* ACTIVITY:
Return the lines below in which the string "Hread" occurs.

* GIVEN RECORDS:

(** Every way [real_calibrate] can go. *)
Inductive real_calibrate_cases (s : State) : outcome unit → State → Prop :=
| real_no_origin :
    meta (event s) !! "origin"%string = None →
    real_calibrate_cases s (Raise KeyError) s
| real_wrong_origin o :
    meta (event s) !! "origin"%string = Some o → o ≠ "targetio"%string →
    real_calibrate_cases s (Raise ValueError) s
| real_skipped :
    meta (event s) !! "origin"%string = Some "targetio"%string →
    check_r0_exists (event s) (telid (self s)) = false →
    real_calibrate_cases s (Return ()) s
| real_buffer_failed x :
    meta (event s) !! "origin"%string = Some "targetio"%string →
    check_r0_exists (event s) (telid (self s)) = true →
    buffer_ready (heap s) (self s)
      (read_r0_waveform (event s) (telid (self s))) (Raise x)
      (heap s) (self s) →
    real_calibrate_cases s (Raise x)
      (mk_state (heap s) (self s) (touch_r0 (telid (self s)) (event s)))
| real_apply_failed h1 c1 x :
    meta (event s) !! "origin"%string = Some "targetio"%string →
    check_r0_exists (event s) (telid (self s)) = true →
    buffer_ready (heap s) (self s)
      (read_r0_waveform (event s) (telid (self s))) (Return ()) h1 c1 →
    applied h1 c1 (read_r0_waveform (event s) (telid (self s)))
      (read_fci (event s) (telid (self s))) (Raise x) h1 →
    real_calibrate_cases s (Raise x)
      (mk_state h1 c1
         (touch_tio (telid (self s)) (touch_r0 (telid (self s)) (event s))))
| real_done h1 c1 h2 :
    meta (event s) !! "origin"%string = Some "targetio"%string →
    check_r0_exists (event s) (telid (self s)) = true →
    buffer_ready (heap s) (self s)
      (read_r0_waveform (event s) (telid (self s))) (Return ()) h1 c1 →
    applied h1 c1 (read_r0_waveform (event s) (telid (self s)))
      (read_fci (event s) (telid (self s))) (Return ()) h2 →
    real_calibrate_cases s (Return ())
      (mk_state h2 c1
         (assign_r1 (telid (self s)) (_r1_wf c1)
            (touch_tio (telid (self s))
               (touch_r0 (telid (self s)) (event s))))).
(** An entry that raises nothing: either it is missing and the warning is
    printed, or its section is written.  [m0] holds the files other than the
    output file. *)
Lemma visit_ok out (m0 : gmap string node) f fr m c fr' w' :
  opened out m →
  (∀ p, p ≠ out → m !! p = m0 !! p) →
  visit out f fr (World m c) = (fr', w', None) →
  (Path f ≠ out ∧ m0 !! Path f = None
   ∧ fr' = Frame (count_ok fr) (S (count_skipped fr)) (out_fp fr)
   ∧ w' = World m (c ++ [warning f]))
  ∨ ((Path f = out ∨ is_Some (m0 !! Path f))
     ∧ ∃ body,
         fr' = Frame (S (count_ok fr)) (count_skipped fr)
                 (out_fp fr ++ section_chunks (f, body))
         ∧ console w' = c
         ∧ (Path f ≠ out →
            ∃ text, m0 !! Path f = Some (File (Some text)) ∧ body = as_read text)
         ∧ Forall (λ s, encodable s = true) (section_chunks (f, body))).
Proof.
  intros Hout Hm Hv. unfold visit in Hv.
  rewrite (exists_opened out m0) in Hv by done.
  assert (match (if decide (Path f = out) then Ok true
                 else exists_ (Path f) (World m0 c)) with
          | Ok true => Path f = out ∨ is_Some (m0 !! Path f)
          | Ok false => Path f ≠ out ∧ m0 !! Path f = None
          | Raise _ => True
          end) as Hcase.
  { case_decide; [by left|]. unfold exists_. cbn [fs].
    destruct (m0 !! Path f) as [[| | |]|]; eauto. }
  destruct (if decide (Path f = out) then Ok true
            else exists_ (Path f) (World m0 c)) as [[|]|e0]; [| |done].
  - right. split; [done|].
    destruct (write out _ fr (World m c)) as [[fr1 w1] [e1|]] eqn:Hw1; [done|].
    apply write_None in Hw1 as (Henc1 & -> & ->). cbn [fs console out_fp] in Hv.
    destruct (read_text _ _) as [body|e2] eqn:Hread; [|done].
    match type of Hv with
    | context [write out body ?fr2 ?w2] =>
        destruct (write out body fr2 w2) as [[fr3 w3] [e3|]] eqn:Hw3; [done|]
    end.
    apply write_None in Hw3 as (Henc3 & -> & ->). cbn [fs console out_fp] in Hv.
    match type of Hv with
    | context [write out (LF +:+ LF) ?fr4 ?w4] =>
        destruct (write out (LF +:+ LF) fr4 w4) as [[fr5 w5] [e5|]] eqn:Hw5;
          [done|]
    end.
    apply write_None in Hw5 as (Henc5 & -> & ->). injection Hv as <- <-.
    exists body. cbn [out_fp count_ok count_skipped console].
    split_and!.
    + unfold section_chunks. cbn [fst snd]. by rewrite <- !app_assoc.
    + done.
    + intros Hne. apply read_text_Ok in Hread as (_ & text & Htext & ->).
      cbn [fs] in Htext. rewrite lookup_insert_ne, Hm in Htext by done. eauto.
    + unfold section_chunks. cbn [fst snd]. by repeat constructor.
  - left. destruct Hcase as [? ?]. injection Hv as <- <-. done.
Qed.


(** The loop touches no file but the output file. *)
Lemma for_files_fs out files : ∀ fr m c fr' w' e,
  opened out m →
  for_files out files fr (World m c) = (fr', w', e) →
  ∃ content, fs w' = <[out := File content]> m.
Proof.
  induction files as [|f rest IH]; intros fr m c fr' w' e Hout Hrun.
  - cbn in Hrun. injection Hrun as <- <- <-. destruct Hout as [old Hold].
    exists old. cbn. by rewrite insert_id.
  - cbn [for_files] in Hrun.
    destruct (visit out f fr (World m c)) as [[fr1 [m1 c1]] [e1|]] eqn:Hv;
      apply visit_fs in Hv as [content Hm1]; try done; cbn [fs] in Hm1.
    + injection Hrun as <- <- <-. eauto.
    + apply IH in Hrun as [content' Hfs]; [|subst m1; apply opened_insert].
      exists content'. by rewrite Hfs, Hm1, insert_insert_eq.
Qed.

(** What has been printed before the loop only prefixes what it prints. *)
Lemma for_files_console out files : ∀ fr m c fr' w' e,
  opened out m →
  for_files out files fr (World m []) = (fr', w', e) →
  for_files out files fr (World m c) = (fr', World (fs w') (c ++ console w'), e).
Proof.
  induction files as [|f rest IH]; intros fr m c fr' w' e Hout Hrun.
  - cbn in *. injection Hrun as <- <- <-. cbn. by rewrite app_nil_r.
  - cbn [for_files] in *.
    destruct (visit out f fr (World m [])) as [[fr1 [m1 c1]] e1] eqn:Hv.
    rewrite (visit_console _ _ _ _ c _ _ _ Hv). cbn [fs console].
    apply visit_fs in Hv as [content Hm1]; [|done]. cbn [fs] in Hm1.
    destruct e1 as [e1|].
    + injection Hrun as <- <- <-. done.
    + assert (opened out m1) as Hout1 by (subst m1; apply opened_insert).
      destruct (for_files out rest fr1 (World m1 [])) as [[fr0 w0] e0] eqn:E0.
      pose proof (IH _ _ c1 _ _ _ Hout1 E0) as H1.
      pose proof (IH _ _ (c ++ c1) _ _ _ Hout1 E0) as H2.
      rewrite H1 in Hrun. injection Hrun as <- <- <-.
      rewrite H2. cbn. by rewrite <- app_assoc.
Qed.

(** A loop that ends without an exception: the sections written, the two
    counters and the warnings.  [P] tells which entries refer to something
    and [m0] holds the files other than the output file. *)
Lemma for_files_ok out (m0 : gmap string node) (P : string → bool) files :
  (∀ f, P f = bool_decide (Path f = out) || bool_decide (is_Some (m0 !! Path f))) →
  ∀ fr m c fr' w',
  opened out m →
  (∀ p, p ≠ out → m !! p = m0 !! p) →
  for_files out files fr (World m c) = (fr', w', None) →
  ∃ secs : list (string * string),
    secs.*1 = filter (λ f, P f) files
    ∧ out_fp fr' = out_fp fr ++ concat (section_chunks <$> secs)
    ∧ count_ok fr' = (count_ok fr + length secs)%nat
    ∧ count_skipped fr'
      = (count_skipped fr + length (filter (λ f, ¬ P f) files))%nat
    ∧ console w' = c ++ (warning <$> filter (λ f, ¬ P f) files)
    ∧ Forall (λ sec, Path sec.1 ≠ out →
                     ∃ text, m0 !! Path sec.1 = Some (File (Some text))
                             ∧ sec.2 = as_read text) secs
    ∧ Forall (λ s, encodable s = true) (concat (section_chunks <$> secs)).
Proof.
  intros HPdef.
  induction files as [|f rest IH]; intros fr m c fr' w' Hout Hm Hrun.
  - cbn in Hrun. injection Hrun as <- <-. exists []. cbn.
    rewrite !app_nil_r. split_and!; try done; lia.
  - cbn [for_files] in Hrun.
    destruct (visit out f fr (World m c)) as [[fr1 [m1 c1]] [e1|]] eqn:Hv;
      [done|].
    pose proof Hv as Hfs. apply visit_fs in Hfs as [content Hm1]; [|done].
    cbn [fs] in Hm1.
    apply (visit_ok out m0) in Hv; [|done..].
    apply IH in Hrun as (secs & Hsecs & Hfp & Hok & Hsk & Hcon & Hall & Henc);
      [|subst m1; apply opened_insert|subst m1; by apply insert_out_agree].
    destruct Hv as [(Hne & Hnone & -> & Hw)|(Hpres & body & -> & Hc & Hbody & Hb)].
    + injection Hw as _ ->. exists secs.
      assert (P f = false) as HP.
      { rewrite HPdef, bool_decide_eq_false_2 by done.
        rewrite bool_decide_eq_false_2; [done|]. rewrite Hnone. by intros [? ?]. }
      cbn [out_fp count_ok count_skipped] in *.
      rewrite filter_cons_False by (rewrite HP; cbn; tauto).
      rewrite (filter_cons_True _ f) by (rewrite HP; cbn; tauto).
      split_and!; try done.
      * rewrite Hsk. cbn [length]. lia.
      * rewrite Hcon, fmap_cons, <- app_assoc. done.
    + cbn [console] in Hc. subst c1. exists ((f, body) :: secs).
      assert (P f = true) as HP.
      { rewrite HPdef. destruct Hpres as [Heq|Hsome].
        - by rewrite bool_decide_eq_true_2.
        - rewrite (bool_decide_eq_true_2 (is_Some _)) by done.
          by rewrite orb_true_r. }
      cbn [out_fp count_ok count_skipped] in *.
      rewrite filter_cons_True by (rewrite HP; cbn; tauto).
      rewrite (filter_cons_False _ f) by (rewrite HP; cbn; tauto).
      split_and!; try done.
      * rewrite fmap_cons. by f_equal.
      * rewrite Hfp, fmap_cons. cbn [concat]. by rewrite <- !app_assoc.
      * rewrite Hok. cbn [length]. lia.
      * by constructor.
      * rewrite fmap_cons. cbn [concat]. by apply Forall_app.
Qed.
Lemma flatten_traced_path fuel h t d v kp m h' tr :
  flatten_traced range fuel h t d v kp = Ret (m, h', tr) →
  if bool_decide (t ∈ v) then tr = [] ∧ m = ∅
  else ∃ rest, tr = (v, t) :: rest ∧
         Forall (λ entry, on_path v entry ∧ t ∈ fst entry ∧ snd entry ≠ t) rest.
Proof.
  revert h t v kp m h' tr. induction fuel as [|fuel IH];
    intros h t v kp m h' tr; simpl; [done|].
  case_bool_decide as Hv; [by intros [= <- <- <-]|].
  destruct (getErrors h t) as [[errors h1]| |]; simpl; [|done..].
  intros (rest & -> & Hrest)%(flatten_loop_traced_path _ _ _ _ _ _ _ _ _ _
    (λ entry, on_path v entry ∧ t ∈ fst entry ∧ snd entry ≠ t)).
  - by exists rest.
  - intros h2 c kp' m2 h2' tr2 Hc. apply IH in Hc.
    case_bool_decide as Hcv; [destruct Hc as [-> _]; constructor|].
    destruct Hc as (rest & -> & Hrest). constructor.
    + apply on_path_extend; [done|]. unfold on_path. simpl.
      split; [done|]. split; [|done].
      exists []. by rewrite (right_id_L [] (++)).
    + eapply Forall_impl; [exact Hrest|]. intros entry (Hp & _ & _).
      by apply on_path_extend.
Qed.

Lemma filter_none {A} (P : A → Prop) `{∀ x, Decision (P x)} (l : list A) :
  Forall (λ x, ¬ P x) l → filter P l = [].
Proof.
  induction 1 as [|x l Hx _ IH]; [done|]. by rewrite filter_cons_False.
Qed.

Lemma flatten_loop_traced_children rec d kp entries acc h tr m h' tr' v' :
  (∀ h c kp' m h' tr', rec h c kp' = Ret (m, h', tr') →
     (filter (λ entry, fst entry = v') tr').*2 =
       if bool_decide (c ∈ v') then [] else [c]) →
  flatten_loop_traced range rec d kp entries acc h tr = Ret (m, h', tr') →
  ∃ rest, tr' = tr ++ rest ∧
    (filter (λ entry, fst entry = v') rest).*2 =
      filter (λ c, c ∉ v') (children entries).
Proof.
  intros Hrec. revert acc h tr.
  induction entries as [|[key err] entries IH]; intros acc h tr; simpl.
  - intros [= <- <- <-]. exists []. by rewrite (right_id_L [] (++)).
  - unfold children. simpl. destruct (GetTree err) as [c|]; [|by apply IH].
    destruct (rec h c (kp ++ [key])) as [[[sub h1] tr1]| |] eqn:Hc; simpl;
      [|done..].
    apply Hrec in Hc. intros (rest & -> & Hrest)%IH.
    exists (tr1 ++ rest). split; [by rewrite (assoc_L (++))|].
    rewrite filter_app, fmap_app, Hc, Hrest, filter_cons.
    case_bool_decide; by case_decide.
Qed.

Lemma flatten_traced_children fuel h t d v kp m h' tr errors :
  t ∉ v → errs h t = Some errors →
  flatten_traced range (S fuel) h t d v kp = Ret (m, h', tr) →
  ∃ rest, tr = (v, t) :: rest ∧
    (filter (λ entry, fst entry = v ++ [t]) rest).*2 =
      filter (λ c, c ∉ v ++ [t]) (children (range errors)).
Proof.
  intros Hv Ht. simpl. rewrite bool_decide_eq_false_2 by done.
  destruct (getErrors_Ret h t errors Ht) as (h1 & -> & _). simpl.
  apply flatten_loop_traced_children.
  intros h2 c kp' m2 h2' tr2 Hc%flatten_traced_path.
  case_bool_decide as Hcv; [by destruct Hc as [-> _]|].
  destruct Hc as (rest & -> & Hrest).
  rewrite filter_cons_True by done. simpl. f_equal.
  rewrite filter_none; [done|].
  eapply Forall_impl; [exact Hrest|]. simpl.
  intros entry (_ & Hin & _) Heq. rewrite Heq in Hin. done.
Qed.

End Traced.

(** C4 as stated fails: in one call of [Flatten] the shared child is entered
    twice, once for each key that holds it, and its leaf appears under both
    keys. *)
Lemma shared_child_entered_twice :
  flatten_traced map_to_list (enough h_shared) h_shared 1 "." [] [] =
    Ret ({[ "x.l" := ELeaf "e"; "y.l" := ELeaf "e" ]}, h_shared,
         [ ([], 1%positive); ([1%positive], 2%positive);
           ([1%positive], 2%positive) ]) ∧
  Flatten map_to_list h_shared (ETree 1) =
    Ret (Some {[ "x.l" := ELeaf "e"; "y.l" := ELeaf "e" ]}, h_shared).
Proof. split; by vm_compute. Qed.

(** C4, amended.  The visited list is the path of the walk: a call of
    [flatten] that returns has entered the tree it was called on unless that
    tree was already on the path, in which case it has entered nothing and
    returns the empty map; during the call that tree is not entered again,
    every tree entered is different from all trees on its own path, and these
    paths have no duplicates.  Below the tree of the call, every entry that
    holds a tree not on the path is entered, once for each such entry, in
    the order of the loop, so a tree held by two entries is entered twice. *)
Theorem flatten_enters_once_per_path
    (range : gmap string error → list (string * error))
    (fuel : nat) (h : heap) (t : loc) (d : string) (v : list loc)
    (kp : list string) (m : gmap string error) (h' : heap) :
  flatten range fuel h t d v kp = Ret (m, h') →
  ∃ tr, flatten_traced range fuel h t d v kp = Ret (m, h', tr) ∧
    (t ∈ v → tr = [] ∧ m = ∅) ∧
    (t ∉ v →
       ∃ rest, tr = (v, t) :: rest ∧
         Forall (λ entry, t ∈ fst entry ∧ snd entry ≠ t) rest ∧
         Forall (on_path v) tr ∧
         ∀ errors, errs h t = Some errors →
           (filter (λ entry, fst entry = v ++ [t]) rest).*2 =
             filter (λ c, c ∉ v ++ [t]) (children (range errors))).
Proof.
  rewrite flatten_traced_erase. unfold erase.
  destruct (flatten_traced range fuel h t d v kp) as [[[m0 h0] tr]| |] eqn:Hf;
    simpl; [|done..].
  intros [= <- <-]. exists tr. split; [done|].
  pose proof (flatten_traced_path range _ _ _ _ _ _ _ _ _ Hf) as Hpath.
  split.
  - intros Hv. by rewrite bool_decide_eq_true_2 in Hpath.
  - intros Hv. rewrite bool_decide_eq_false_2 in Hpath by done.
    destruct Hpath as (rest & -> & Hrest). exists rest. split; [done|].
    split; [|split].
    + eapply Forall_impl; [exact Hrest|]. by intros entry (_ & ? & ?).
    + constructor.
      * unfold on_path. simpl. split; [done|]. split; [|done].
        exists []. by rewrite (right_id_L [] (++)).
      * eapply Forall_impl; [exact Hrest|]. by intros entry (? & _).
    + intros errors Ht. destruct fuel as [|fuel]; [done|].
      destruct (flatten_traced_children range fuel h t d v kp m0 h0 _ errors
                  Hv Ht Hf) as (rest' & [= <-] & Hch).
      done.
Qed.

Lemma flatten_enters_once_per_path_witness :
  ∃ tr, flatten_traced map_to_list (enough h_shared) h_shared 1 "." [] [] =
          Ret ({[ "x.l" := ELeaf "e"; "y.l" := ELeaf "e" ]}, h_shared, tr) ∧
    ((1%positive) ∉ ([] : list loc) →
       ∃ rest, tr = ([], 1%positive) :: rest ∧
         Forall (λ entry, 1%positive ∈ fst entry ∧ snd entry ≠ 1%positive) rest).
Proof.
  destruct (flatten_enters_once_per_path map_to_list (enough h_shared) h_shared
              1%positive "." [] []
              {[ "x.l" := ELeaf "e"; "y.l" := ELeaf "e" ]} h_shared)
    as (tr & Htr & _ & Hin).
  - by vm_compute.
  - exists tr. split; [exact Htr|]. intros Hv.
    destruct (Hin Hv) as (rest & Hrest & Hall & _). by exists rest.
Defined.


(** * Further properties of the package *)

(** ** Exact lookup *)

Lemma resolves_ext E E' t key path v rest :
  (∀ p, E p = E' p) → resolves E t key path v rest →
  resolves E' t key path v rest.
Proof.
  intros HE. induction 1 as [t errors key path v Ht Hk
                            |t errors key c path0 path1 v rest Ht Hk _ IH].
  - eapply resolves_here; [|done]. by rewrite <- HE.
  - eapply resolves_step; [|done..]. by rewrite <- HE.
Qed.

* ANSWER SECTION:
    destruct (read_text _ _) as [body|e2] eqn:Hread; [|done].
    + intros Hne. apply read_text_Ok in Hread as (_ & text & Htext & ->).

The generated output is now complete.